● Task: Return all lines from the listing below in which "lget" appears.

● Task input:
= = = =

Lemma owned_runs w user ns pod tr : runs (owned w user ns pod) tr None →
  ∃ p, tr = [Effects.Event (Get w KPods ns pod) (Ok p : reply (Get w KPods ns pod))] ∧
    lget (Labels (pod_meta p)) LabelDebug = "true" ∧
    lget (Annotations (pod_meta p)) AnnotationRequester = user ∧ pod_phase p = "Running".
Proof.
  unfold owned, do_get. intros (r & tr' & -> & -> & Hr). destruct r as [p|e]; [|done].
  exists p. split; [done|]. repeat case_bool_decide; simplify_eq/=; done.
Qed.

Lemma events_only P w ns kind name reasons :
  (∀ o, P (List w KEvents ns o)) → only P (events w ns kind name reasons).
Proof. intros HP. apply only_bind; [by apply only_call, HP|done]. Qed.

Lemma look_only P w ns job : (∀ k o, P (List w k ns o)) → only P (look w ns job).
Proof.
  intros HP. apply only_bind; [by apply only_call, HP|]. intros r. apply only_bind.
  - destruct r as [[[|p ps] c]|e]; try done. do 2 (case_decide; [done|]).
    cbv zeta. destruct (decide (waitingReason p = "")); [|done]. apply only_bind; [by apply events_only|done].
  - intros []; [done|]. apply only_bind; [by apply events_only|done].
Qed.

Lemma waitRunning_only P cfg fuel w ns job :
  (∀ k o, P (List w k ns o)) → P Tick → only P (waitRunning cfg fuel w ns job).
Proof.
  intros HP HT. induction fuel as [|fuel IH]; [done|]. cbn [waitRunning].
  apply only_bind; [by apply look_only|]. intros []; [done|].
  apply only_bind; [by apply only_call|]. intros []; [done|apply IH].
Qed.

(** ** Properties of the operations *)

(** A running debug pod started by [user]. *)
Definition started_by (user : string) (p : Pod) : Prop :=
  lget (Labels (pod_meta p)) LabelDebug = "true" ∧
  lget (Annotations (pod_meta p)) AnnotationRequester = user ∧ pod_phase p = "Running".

= = = =

● Reply:
    lget (Labels (pod_meta p)) LabelDebug = "true" ∧
    lget (Annotations (pod_meta p)) AnnotationRequester = user ∧ pod_phase p = "Running".
  lget (Labels (pod_meta p)) LabelDebug = "true" ∧
  lget (Annotations (pod_meta p)) AnnotationRequester = user ∧ pod_phase p = "Running".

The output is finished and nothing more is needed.